I gave five bonus points, because I thought that this entry deserved at least a 60/100.Subject: 7/20
Creativity: 8/30
Language Control: 7/20
Structure: 14/15
Grammar: 5/5
Bonus: 0/10
Total: 41/100
Again, I did not allow my political stances to get in the way of my grading of this poem. It was a haiku... It was not a very creative choice of poem, and it is really hard to grade, since it is only fifteen words long. The subject is already really obvious, and it was not possible to capture the spirit of the election in fifteen words, so I marked this category down heavily.
This was hardly creative at all. Sorry, but there just wasn't much substance here.
I didn't think that it would be fair to the other contestants if I did not mark this category down heavily as well, since the poem was only fifteen words long, and it would be really hard to control the language in that few of words.
I gave the author the benefit of the doubt here, giving almost full credit, since the author did follow the 5-7-5 structure of a haiku. I deducted one point, because haiku aren't supposed to rhyme.
I gave full credit for the grammar, just since it is a haiku, and punctuation is not really necessary. There probably should have been a period at the end, but it is a haiku, so I will let it go.

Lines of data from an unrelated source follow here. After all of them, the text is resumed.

Definition TrackingHistoryWithMemoryOwners (ref : Ref) (remote local : list HistoryEvent)
    (owners : option (gmap string string)) : result (list HistoryEvent) :=
  ValidateRef ref ;;
  reject_if ((ref_Kind ref <>? RefBranch) || (ref_Target ref =? "") || (ref_Symbolic ref <>? "")) ErrInvalidRef ;;
  for_each (check_event (ref_RepoID ref)) remote ;;
  for_each (check_event (ref_RepoID ref)) local ;;
  ordered ← or_else (OrderHistoryEvents remote) ErrSyncConflict;
  observed ← or_else (ProjectContextBranches ordered) ErrSyncConflict;
  let identity := ref_identity ref in
  let active := Active observed !! ref_Name ref in
  let modern := bool_decide (is_Some active) in
  reject_if (modern && (default "" (cb_ID <$> active) <>? identity)) ErrSyncConflict ;;
  reject_if (negb modern && ((released observed (ref_Name ref) <>? "") ||
               (identity <>? LegacyContextBranchID (ref_RepoID ref) (ref_Name ref)))) ErrSyncConflict ;;
  combined ← or_else (OrderHistoryEvents (ordered ++ local)) ErrSyncConflict;
  merged ← or_else (ProjectContextBranches combined) ErrSyncConflict;
  let current := Active merged !! ref_Name ref in
  let activeNow := bool_decide (is_Some current) in
  reject_if ((modern && (negb activeNow || (default "" (cb_ID <$> current) <>? identity))) ||
             (negb modern && ((Identity merged (ref_RepoID ref) (ref_Name ref) <>? identity) ||
                              (released merged (ref_Name ref) <>? "")))) ErrSyncConflict ;;
  pins ← fold_each (known_pin owners identity) ordered ∅;
  for_each (check_local owners identity (list_to_set (ev_ID <$> ordered)) pins) local ;;
  Ok ordered.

I did not give any bonus points, because I did not feel this poem deserved any, and I thought that it would be unfair to the other contestants if a fifteen word poem got a good score.Subject: 18/20
Creativity: 26/30
Language Control: 17/20
Structure: 15/15
Grammar: 1/5
Bonus: 10/10
Total: 87/100
Wow! This is terrific and really well written! The subject is a little bit cliche, so I took off points, but it is so well executed that I still gave it a good score.
This is creative, and I like the way that it indirectly tells a story that the reader can infer as the story goes along. I also like how it has kind of a cliche beginning, but then gets more and more personal as the poem goes along. You become less and less sympathetic for the person that the main character is talking to as the story progresses. It tells a really good story in such a few amount of lines.
The language control is really good, mostly because of the word choice, and the word choice is really what makes the story good. I like line 7 really a lot, and the repetition of the word "damn" in its true denotation, as it expresses the way that the main character feels toward the other character really well. I also like how neither of the characters have names, because that vagueness really leads to intrigue in this situation.
The structure was really good, and it was really consistent throughout the poem. I have no complaints here.
I subtracted heavily here, because the poem was really poorly punctuated, and this was distracting throughout the poem.
I gave ten bonus points, because the author really nailed this topic. The author did a really good job, and it was a really great, captivating read with really good characterization. The vague characterization of the characters reminds me of "All Along the Watchtower" by Bob Dylan. This poem will be really memorable.
I must protest my poor rating for lack of punctuation as I see little use for it unless it's absolutely needed. I consider it part of my style.